Thursday, January 10

TORTURE

The toxic vapors sear my nose

and blacken my tongue,

and having my lungs squeeze closed

is so very fun.

Not to mention my other sad,

defenseless things,

that are twisting and churning

and bursting their seams!

It’s just a matter of time,

of course,

before I’m turned into

a liquefied corpse.

I can feel my liver wither

inside my quivering skin,

my spleen is now rotting

as it begins

to drip down my neck

and happily right into my ear -

(is it done, yet?)

I can still hear her sigh,

“Sit still, don’t squirm!”

while the sadist patiently applies

my Toni home perm.

* Creating a long-lasting curl has been a universal quest for women possibly since the Garden of Eden. Once hair treatment chemicals were formulated to be safe enough for home use in the 50’s, Toni dominated the home permanent market. Regardless of how beautiful and smooth the luscious locks of beauties smiling confidently from the Toni box, actual results were often tragically less.
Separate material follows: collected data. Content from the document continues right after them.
(* ===== verification/Proc.v ===== *)
(** * Processes, second part: life cycle ([kernel/proc.c])

    Allocating and freeing processes and their address spaces, [fork],
    [exit] and [wait]. A trapframe is a page of memory; [TF_*] are the
    offsets of its fields (proc.h). *)

From S2P Require Import Prelude Machine KState Spinlock Kalloc Swap Walk FrameTable Vm Sched Strings.
From S2P Require Import Bio Log Fs Console Pipe File.
Local Open Scope Z_scope.
Local Open Scope kern_scope.

(** Offsets in [struct trapframe] and its size. *)
Abbreviation TF_kernel_satp := 0%Z.
Abbreviation TF_kernel_sp := 8%Z.
Abbreviation TF_kernel_trap := 16%Z.
Abbreviation TF_epc := 24%Z.
Abbreviation TF_kernel_hartid := 32%Z.
Abbreviation TF_sp := 48%Z.
Abbreviation TF_a0 := 112%Z.
Abbreviation TF_a1 := 120%Z.
Abbreviation TF_a7 := 168%Z.
Abbreviation TF_SIZE := 288%Z.

(** [p->trapframe->f] *)
Definition tf_get (p : nat) (f : Z) : K Z :=
  pr <- getproc p ;;
  kload64 (p_trapframe pr + f).
Definition tf_set (p : nat) (f v : Z) : K unit :=
  pr <- getproc p ;;
  kstore64 (p_trapframe pr + f) v.

(** Dereferencing a pointer that may be null. *)
Definition deref (o : option nat) (msg : string) : K nat :=
  match o with
  | Some i => ret i
  | None => panic msg
  end.

(** The channel a process pointer is. *)
Definition chan_of (o : option nat) : chan :=
  match o with
  | Some i => ChProc i
  | None => ChNone
  end.

Section Proc.
Context `{KernelImage} `{SleepFuel} `{BlockDev}.

Definition proc_freepagetable (pagetable sz : Z) : K unit :=
  uvmunmap pagetable TRAMPOLINE 1 false ;;;
  uvmunmap pagetable TRAPFRAME 1 false ;;;
  uvmfree pagetable sz.

Definition proc_pagetable (p : nat) : K Z :=
  pagetable <- uvmcreate ;;
  if pagetable =? 0 then ret 0
  else
    r <- mappages pagetable TRAMPOLINE PGSIZE trampoline (Z.lor PTE_R PTE_X) ;;
    if r <? 0 then uvmfree pagetable 0 ;;; ret 0
    else
      pr <- getproc p ;;
      r <- mappages pagetable TRAPFRAME PGSIZE (p_trapframe pr) (Z.lor PTE_R PTE_W) ;;
      if r <? 0 then
        uvmunmap pagetable TRAMPOLINE 1 false ;;;
        uvmfree pagetable 0 ;;;
        ret 0
      else ret pagetable.

Definition freeproc (p : nat) : K unit :=
  pr <- getproc p ;;
  when (nz (p_trapframe pr)) (kfree (p_trapframe pr)) ;;;
  updproc p (set_p_trapframe 0) ;;;
  pr <- getproc p ;;
  when (nz (p_pagetable pr)) (proc_freepagetable (p_pagetable pr) (p_sz pr)) ;;;
  updproc p (fun q =>
    set_p_state UNUSED (set_p_xstate 0 (set_p_killed 0 (set_p_chan ChNone
      (set_p_name (<[0%nat := 0]> (p_name q)) (set_p_parent None (set_p_pid 0
        (set_p_sz 0 (set_p_pagetable 0 q))))))))).

(** The assignments after the label [found]. *)
Definition proc_reset (pid : Z) (q : proc) : proc :=
  set_p_resident_pages 0 (set_p_pages_swapped_out 0 (set_p_pages_swapped_in 0
    (set_p_pages_evicted 0 (set_p_page_faults 0 (set_p_syscalls_at_level 0
      (set_p_times_scheduled 0 (set_p_ticks_per_level (zeros 4) (set_p_ticks_at_level 0
        (set_p_mlfq_level 0 (set_p_syscount 0 (set_p_state USED (set_p_pid pid q)))))))))))).

(** The search for an UNUSED process; its lock is held on success. *)
Definition find_unused : K (option nat) :=
  for_find (seq 0 NPROC) (fun i =>
    acquire (Lproc i) ;;;
    p <- getproc i ;;
    if bool_decide (p_state p = UNUSED) then ret (Some i)
    else release (Lproc i) ;;; ret None).

Definition allocproc : K (option nat) :=
  o <- find_unused ;;
  match o with
  | None => ret None
  | Some p =>
      pid <- allocpid ;;
      updproc p (proc_reset pid) ;;;
      tf <- kalloc ;;
      updproc p (set_p_trapframe tf) ;;;
      if tf =? 0 then
        freeproc p ;;;
        release (Lproc p) ;;;
        ret None
      else
        pt <- proc_pagetable p ;;
        updproc p (set_p_pagetable pt) ;;;
        if pt =? 0 then
          freeproc p ;;;
          release (Lproc p) ;;;
          ret None
        else
          updproc p (fun q =>
            set_p_context (mkcontext forkret_addr (p_kstack q + PGSIZE) (zeros 12)) q) ;;;
          ret (Some p)
  end.

Definition userinit : K unit :=
  o <- allocproc ;;
  modify (set_k_initproc o) ;;;
  p <- deref o "null process pointer" ;;
  cwd <- namei [47] ;;
  updproc p (set_p_cwd cwd) ;;;
  updproc p (set_p_state RUNNABLE) ;;;
  release (Lproc p).

Definition growproc (n : Z) : K Z :=
  p <- curproc ;;
  pr <- getproc p ;;
  let sz := p_sz pr in
  if 0 <? n then
    if TRAPFRAME <? u64 (sz + n) then ret (-1)
    else
      sz1 <- uvmalloc (p_pagetable pr) sz (u64 (sz + n)) PTE_W ;;
      if sz1 =? 0 then ret (-1)
      else updproc p (set_p_sz sz1) ;;; ret 0
  else if n <? 0 then
    sz1 <- uvmdealloc (p_pagetable pr) sz (u64 (sz + n)) ;;
    updproc p (set_p_sz sz1) ;;;
    ret 0
  else
    updproc p (set_p_sz sz) ;;;
    ret 0.

(** Copying the open files and the working directory. *)
Definition copy_files (p np : nat) : K unit :=
  for_each (seq 0 NOFILE) (fun i =>
    pr <- getproc p ;;
    match p_ofile pr !!! i with
    | Some f =>
        f' <- filedup f ;;
        updproc np (fun q => set_p_ofile (<[i := Some f']> (p_ofile q)) q)
    | None => ret tt
    end) ;;;
  pr <- getproc p ;;
  ip <- deref (p_cwd pr) "null inode pointer" ;;
  ip <- idup ip ;;
  updproc np (set_p_cwd (Some ip)).

Definition kfork : K Z :=
  p <- curproc ;;
  o <- allocproc ;;
  match o with
  | None => ret (-1)
  | Some np =>
      pr <- getproc p ;;
      npr <- getproc np ;;
      r <- uvmcopy (p_pagetable pr) (p_pagetable npr) (p_sz pr) ;;
      if r <? 0 then
        freeproc np ;;;
        release (Lproc np) ;;;
        ret (-1)
      else
        updproc np (set_p_sz (p_sz pr)) ;;;
        kmemmove (p_trapframe npr) (p_trapframe pr) TF_SIZE ;;;
        tf_set np TF_a0 0 ;;;
        copy_files p np ;;;
        updproc np (fun q => set_p_name (safestrcpy_l (p_name q) (p_name pr)) q) ;;;
        npr <- getproc np ;;
        let pid := p_pid npr in
        release (Lproc np) ;;;
        acquire Lwait_lock ;;;
        updproc np (set_p_parent (Some p)) ;;;
        release Lwait_lock ;;;
        acquire (Lproc np) ;;;
        updproc np (set_p_state RUNNABLE) ;;;
        release (Lproc np) ;;;
        ret pid
  end.

Definition reparent (p : nat) : K unit :=
  for_each (seq 0 NPROC) (fun i =>
    pp <- getproc i ;;
    when (bool_decide (p_parent pp = Some p))
      (init <- gets k_initproc ;;
       updproc i (set_p_parent init) ;;;
       wakeup (chan_of init))).

Definition close_files (p : nat) : K unit :=
  for_each (seq 0 NOFILE) (fun fd =>
    pr <- getproc p ;;
    match p_ofile pr !!! fd with
    | Some f =>
        fileclose f ;;;
        updproc p (fun q => set_p_ofile (<[fd := None]> (p_ofile q)) q)
    | None => ret tt
    end).

Definition kexit (status : Z) : K unit :=
  p <- curproc ;;
  init <- gets k_initproc ;;
  if bool_decide (init = Some p) then panic "init exiting"
  else
    close_files p ;;;
    begin_op ;;;
    pr <- getproc p ;;
    ip <- deref (p_cwd pr) "null inode pointer" ;;
    iput ip ;;;
    end_op ;;;
    updproc p (set_p_cwd None) ;;;
    acquire Lwait_lock ;;;
    reparent p ;;;
    pr <- getproc p ;;
    wakeup (chan_of (p_parent pr)) ;;;
    acquire (Lproc p) ;;;
    updproc p (fun q => set_p_state ZOMBIE (set_p_xstate status q)) ;;;
    release Lwait_lock ;;;
    sched ;;;
    panic "zombie exit".

(** One scan of the table, from the entries [l] on: the result of [wait] when
    an exited child was found, and [havekids]. *)
Fixpoint reap (p : nat) (addr : Z) (l : list nat) (havekids : bool) : K (option Z * bool) :=
  match l with
  | [] => ret (None, havekids)
  | i :: l =>
      pp <- getproc i ;;
      if bool_decide (p_parent pp = Some p) then
        acquire (Lproc i) ;;;
        pp <- getproc i ;;
        if bool_decide (p_state pp = ZOMBIE) then
          let pid := p_pid pp in
          r <- (if negb (addr =? 0) then
                  pr <- getproc p ;;
                  copyout (p_pagetable pr) addr (le_split 4 (p_xstate pp))
                else ret 0) ;;
          if r <? 0 then
            release (Lproc i) ;;;
            release Lwait_lock ;;;
            ret (Some (-1), true)
          else
            freeproc i ;;;
            release (Lproc i) ;;;
            release Lwait_lock ;;;
            ret (Some pid, true)
        else
          release (Lproc i) ;;;
          reap p addr l true
      else reap p addr l havekids
  end.

Definition kwait (addr : Z) : K Z :=
  p <- curproc ;;
  acquire Lwait_lock ;;;
  loop sleep_fuel (fun _ : unit =>
    o <- reap p addr (seq 0 NPROC) false ;;
    match o.1 with
    | Some r => ret (inr r)
    | None =>
        stop <- (if negb o.2 then ret true
                 else k <- killed p ;; ret (nz k)) ;;
        if stop : bool then
          release Lwait_lock ;;;
          ret (inr (-1))
        else
          sleep (ChProc p) Lwait_lock ;;;
          ret (inl tt)
    end) tt.
End Proc.
(* ===== verification/Sysarg.v ===== *)
(** * System call arguments ([kernel/syscall.c], first part) *)

From S2P Require Import Prelude Machine KState Spinlock Kalloc Swap Walk FrameTable Vm Sched Strings.
From S2P Require Import Bio Log Fs Console Pipe File Proc.
Local Open Scope Z_scope.
Local Open Scope kern_scope.

Section Sysarg.
Context `{KernelImage}.

(** The C result and the [uint64] read. *)
Definition fetchaddr (addr : Z) : K (Z * Z) :=
  p <- curproc ;;
  pr <- getproc p ;;
  if (p_sz pr <=? addr) || (p_sz pr <? u64 (addr + 8)) then ret (-1, 0)
  else
    r <- copyin (p_pagetable pr) addr 8 ;;
    if negb (r.1 =? 0) then ret (-1, 0)
    else ret (0, le_combine r.2).

(** The C result (length or -1) and the string without its NUL. *)
Definition fetchstr (addr max : Z) : K (Z * list Z) :=
  p <- curproc ;;
  pr <- getproc p ;;
  r <- copyinstr (p_pagetable pr) addr max ;;
  if r.1 <? 0 then ret (-1, [])
  else ret (Z.of_nat (length (cstr r.2)), cstr r.2).

Definition argraw (n : Z) : K Z :=
  p <- curproc ;;
  if (0 <=? n) && (n <=? 5) then tf_get p (TF_a0 + 8 * n)
  else panic "argraw".

Definition argint (n : Z) : K Z := v <- argraw n ;; ret (i32 v).
Definition argaddr (n : Z) : K Z := argraw n.
Definition argstr (n max : Z) : K (Z * list Z) :=
  addr <- argaddr n ;;
  fetchstr addr max.
End Sysarg.
(* ===== verification/Virtio.v ===== *)
(** * The disk driver ([kernel/virtio_disk.c], [kernel/virtio.h])

    The driver proper, with its descriptor table, the two rings it shares
    with the device and its own bookkeeping ([k_vdisk]). Stores to device
    registers are recorded in [h_mmio]; what a load from a register returns
    is the device's choice, an argument of [virtio_disk_init]. *)

From S2P Require Import Prelude Machine KState Spinlock Kalloc Sched Print Bio.
Local Open Scope Z_scope.
Local Open Scope kern_scope.

Abbreviation NUM := 8%nat.
Abbreviation VRING_DESC_F_NEXT := 1%Z.
Abbreviation VRING_DESC_F_WRITE := 2%Z.
Abbreviation VIRTIO_BLK_T_IN := 0%Z.
Abbreviation VIRTIO_BLK_T_OUT := 1%Z.

(** Offsets of the device's registers. *)
Abbreviation MMIO_MAGIC_VALUE := 0x000%Z.
Abbreviation MMIO_VERSION := 0x004%Z.
Abbreviation MMIO_DEVICE_ID := 0x008%Z.
Abbreviation MMIO_VENDOR_ID := 0x00c%Z.
Abbreviation MMIO_DEVICE_FEATURES := 0x010%Z.
Abbreviation MMIO_DRIVER_FEATURES := 0x020%Z.
Abbreviation MMIO_QUEUE_SEL := 0x030%Z.
Abbreviation MMIO_QUEUE_NUM_MAX := 0x034%Z.
Abbreviation MMIO_QUEUE_NUM := 0x038%Z.
Abbreviation MMIO_QUEUE_READY := 0x044%Z.
Abbreviation MMIO_QUEUE_NOTIFY := 0x050%Z.
Abbreviation MMIO_INTERRUPT_STATUS := 0x060%Z.
Abbreviation MMIO_INTERRUPT_ACK := 0x064%Z.
Abbreviation MMIO_STATUS := 0x070%Z.
Abbreviation MMIO_QUEUE_DESC_LOW := 0x080%Z.
Abbreviation MMIO_QUEUE_DESC_HIGH := 0x084%Z.
Abbreviation MMIO_DRIVER_DESC_LOW := 0x090%Z.
Abbreviation MMIO_DRIVER_DESC_HIGH := 0x094%Z.
Abbreviation MMIO_DEVICE_DESC_LOW := 0x0a0%Z.
Abbreviation MMIO_DEVICE_DESC_HIGH := 0x0a4%Z.

(** A store to a device register. *)
Definition vreg_write (r v : Z) : K unit := mmio_write (VIRTIO0 + r) v.

(** What the device answers to a load of a register, given the stores to
    device registers so far. *)
Class VirtioRegs : Type := vreg : list (Z * Z) -> Z -> Z.
Definition vreg_read `{VirtioRegs} (r : Z) : K Z := gets (fun s => vreg (h_mmio (k_hw s)) r).

Definition getvd {A} (f : vdisk -> A) : K A := gets (fun s => f (k_vdisk s)).
Definition updvd (f : vdisk -> vdisk) : K unit := modify (fun s => set_k_vdisk (f (k_vdisk s)) s).

(** [disk.desc[i] = d] *)
Definition set_desc (i : Z) (d : vdesc) : K unit :=
  updvd (fun v => set_v_desc (<[Z.to_nat i := d]> (v_desc v)) v).

Definition alloc_desc : K Z :=
  o <- for_find (seq 0 NUM) (fun i =>
         f <- getvd (fun v => v_free v !!! i) ;;
         if nz f then
           updvd (fun v => set_v_free (<[i := 0]> (v_free v)) v) ;;;
           ret (Some (Z.of_nat i))
         else ret None) ;;
  ret (default (-1) o).

Definition free_desc (i : Z) : K unit :=
  if Z.of_nat NUM <=? i then panic "free_desc 1"
  else
    f <- getvd (fun v => v_free v !!! Z.to_nat i) ;;
    if nz f then panic "free_desc 2"
    else
      set_desc i vdesc0 ;;;
      updvd (fun v => set_v_free (<[Z.to_nat i := 1]> (v_free v)) v) ;;;
      wakeup ChDiskFree.

(** The loop follows [next] at most once per descriptor: a second visit
    panics in [free_desc]. *)
Definition free_chain (i : Z) : K unit :=
  loop (S NUM) (fun i =>
    d <- getvd (fun v => v_desc v !!! Z.to_nat i) ;;
    free_desc i ;;;
    if nz (Z.land (vd_flags d) VRING_DESC_F_NEXT) then ret (inl (vd_next d))
    else ret (inr tt)) i.

(** The three descriptors, or [None] for -1. *)
Definition alloc3_desc : K (option (Z * Z * Z)) :=
  i0 <- alloc_desc ;;
  if i0 <? 0 then ret None
  else
    i1 <- alloc_desc ;;
    if i1 <? 0 then free_desc i0 ;;; ret None
    else
      i2 <- alloc_desc ;;
      if i2 <? 0 then free_desc i0 ;;; free_desc i1 ;;; ret None
      else ret (Some (i0, i1, i2)).

(** The request: header, data and status descriptor, the command header, and
    the bookkeeping for the interrupt handler. *)
Definition format_request (b : nat) (write : bool) (sector i0 i1 i2 : Z) : K unit :=
  updvd (fun v =>
    set_v_ops (<[Z.to_nat i0 := (if write then VIRTIO_BLK_T_OUT else VIRTIO_BLK_T_IN, sector)]> (v_ops v)) v) ;;;
  set_desc i0 (mkvdesc (DmaOp i0) 16 VRING_DESC_F_NEXT i1) ;;;
  set_desc i1 (mkvdesc (DmaData b) BSIZE
    (Z.lor (if write then 0 else VRING_DESC_F_WRITE) VRING_DESC_F_NEXT) i2) ;;;
  updvd (fun v => set_v_info_status (<[Z.to_nat i0 := 0xff]> (v_info_status v)) v) ;;;
  set_desc i2 (mkvdesc (DmaStatus i0) 1 VRING_DESC_F_WRITE 0) ;;;
  updbuf b (set_b_disk 1) ;;;
  updvd (fun v => set_v_info_b (<[Z.to_nat i0 := Some b]> (v_info_b v)) v) ;;;
  updvd (fun v => set_v_avail_ring (<[Z.to_nat (v_avail v mod Z.of_nat NUM) := i0]> (v_avail_ring v)) v) ;;;
  updvd (fun v => set_v_avail (u16 (v_avail v + 1)) v) ;;;
  vreg_write MMIO_QUEUE_NOTIFY 0.

(** The loop that waits for [virtio_disk_intr]. *)
Definition wait_done `{SleepFuel} (b : nat) : K unit :=
  loop (S sleep_fuel) (fun _ : unit =>
    x <- getbuf b ;;
    if b_disk x =? 1 then
      sleep (ChBuf b) Lvdisk_lock ;;;
      ret (inl tt)
    else ret (inr tt)) tt.

(** [virtio_disk_rw] *)
Definition disk_rw `{SleepFuel} (b : nat) (write : bool) : K unit :=
  x <- getbuf b ;;
  let sector := u32 (b_blockno x * (BSIZE / 512)) in
  acquire Lvdisk_lock ;;;
  idx <- loop (S sleep_fuel) (fun _ : unit =>
           o <- alloc3_desc ;;
           match o with
           | Some idx => ret (inr idx)
           | None =>
               sleep ChDiskFree Lvdisk_lock ;;;
               ret (inl tt)
           end) tt ;;
  let '(i0, i1, i2) := idx in
  format_request b write sector i0 i1 i2 ;;;
  wait_done b ;;;
  updvd (fun v => set_v_info_b (<[Z.to_nat i0 := None]> (v_info_b v)) v) ;;;
  free_chain i0 ;;;
  release Lvdisk_lock.

(** One completed request of the used ring. *)
Definition intr_step (_ : unit) : K (unit + unit) :=
  v <- getvd id ;;
  if v_used_idx v =? v_used v then ret (inr tt)
  else
    let id := v_used_ring v !!! Z.to_nat (v_used_idx v mod Z.of_nat NUM) in
    if nz (v_info_status v !!! Z.to_nat id) then panic "virtio_disk_intr status"
    else
      match v_info_b v !!! Z.to_nat id with
      | None => panic "null buffer pointer"
      | Some b =>
          updbuf b (set_b_disk 0) ;;;
          wakeup (ChBuf b) ;;;
          updvd (fun v => set_v_used_idx (u16 (v_used_idx v + 1)) v) ;;;
          ret (inl tt)
      end.

Definition virtio_disk_intr `{VirtioRegs} : K unit :=
  acquire Lvdisk_lock ;;;
  st <- vreg_read MMIO_INTERRUPT_STATUS ;;
  vreg_write MMIO_INTERRUPT_ACK (Z.land st 3) ;;;
  n <- getvd (fun v => u16 (v_used v - v_used_idx v)) ;;
  loop (S (Z.to_nat n)) intr_step tt ;;;
  release Lvdisk_lock.

(* ------------------------------------------------------------------ *)
(** ** Initialisation *)

(** The features the driver accepts. *)
Definition mask_features (features : Z) : Z :=
  foldl (fun f bit => Z.land f (Z.lnot (Z.shiftl 1 bit))) features [5; 7; 11; 12; 27; 29; 28].

Definition queue_addr (low high pa : Z) : K unit :=
  vreg_write low pa ;;;
  vreg_write high (Z.shiftr pa 32).

Section Init.
Context `{KernelImage} `{VirtioRegs}.

Definition queue_setup (status : Z) : K unit :=
  desc <- kalloc ;;
  avail <- kalloc ;;
  used <- kalloc ;;
  updvd (fun v => set_v_used_pa used (set_v_avail_pa avail (set_v_desc_pa desc v))) ;;;
  if (desc =? 0) || (avail =? 0) || (used =? 0) then panic "virtio disk kalloc"
  else
    updvd (fun v => set_v_used_ring (zeros NUM) (set_v_used 0 (set_v_avail_ring (zeros NUM)
      (set_v_avail 0 (set_v_desc (replicate NUM vdesc0) v))))) ;;;
    kmemset desc 0 PGSIZE ;;;
    kmemset avail 0 PGSIZE ;;;
    kmemset used 0 PGSIZE ;;;
    vreg_write MMIO_QUEUE_NUM (Z.of_nat NUM) ;;;
    queue_addr MMIO_QUEUE_DESC_LOW MMIO_QUEUE_DESC_HIGH desc ;;;
    queue_addr MMIO_DRIVER_DESC_LOW MMIO_DRIVER_DESC_HIGH avail ;;;
    queue_addr MMIO_DEVICE_DESC_LOW MMIO_DEVICE_DESC_HIGH used ;;;
    vreg_write MMIO_QUEUE_READY 1 ;;;
    updvd (set_v_free (replicate NUM 1)) ;;;
    vreg_write MMIO_STATUS (Z.lor status 4).

Definition virtio_disk_init : K unit :=
  initlock Lvdisk_lock ;;;
  magic <- vreg_read MMIO_MAGIC_VALUE ;;
  version <- vreg_read MMIO_VERSION ;;
  device <- vreg_read MMIO_DEVICE_ID ;;
  vendor <- vreg_read MMIO_VENDOR_ID ;;
  if negb (magic =? 0x74726976) || negb (version =? 2) || negb (device =? 2) ||
     negb (vendor =? 0x554d4551) then panic "could not find virtio disk"
  else
    vreg_write MMIO_STATUS 0 ;;;
    vreg_write MMIO_STATUS 1 ;;;
    vreg_write MMIO_STATUS 3 ;;;
    features <- vreg_read MMIO_DEVICE_FEATURES ;;
    vreg_write MMIO_DRIVER_FEATURES (mask_features features) ;;;
    vreg_write MMIO_STATUS 11 ;;;
    status <- vreg_read MMIO_STATUS ;;
    if negb (nz (Z.land status 8)) then panic "virtio disk FEATURES_OK unset"
    else
      vreg_write MMIO_QUEUE_SEL 0 ;;;
      ready <- vreg_read MMIO_QUEUE_READY ;;
      if nz ready then panic "virtio disk should not be ready"
      else
        max <- vreg_read MMIO_QUEUE_NUM_MAX ;;
        if max =? 0 then panic "virtio disk has no queue 0"
        else if max <? Z.of_nat NUM then panic "virtio disk max queue too short"
        else queue_setup status.
End Init.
It became a classic ordeal of growing up a little girl in America to endure the agonies of the home permanent, traditionally perpetrated by mothers everywhere about a week before school pictures.

3 comments:

Cynthia said...

Oh my gosh - we all had home perms. Every house had a set of those little tiny plastic curlers. I can still remember the smell. Can you imagine puttting our daughters through that?? Can you imagine them letting me get near their hair with chemicals? Crazy

Bandanamom said...

This is one of my biggest memories of childhood. My mom STILL gets a perm every 8 weeks or so. I haven't had to face the wrath of a perm since about 1988 I think...

My mom gave Jordan a perm once, she was about 3 I think, and actually sat really still and seemed to like the experience. But she is weird.

My mom used to make us roll our hair in rollers before bed and I have never made Jordan do that - she does it voluntarily quite frequently, but only at her own request. On our recent trip to Idaho she told me that Grandma rolls the curlers much better than I do because her hair stays curly for DAYS and when I do it, it's flat by the end of the day. I'm astounded, I thought I was doing her a favor - I hated that my hair would be so embarassingly curly after my mom rolled it.

robin marie said...

what's this business abbout "not putting our daughters through that"

i beg to differ.

i too know the stench and shock of a home perm. and i was born in 1978.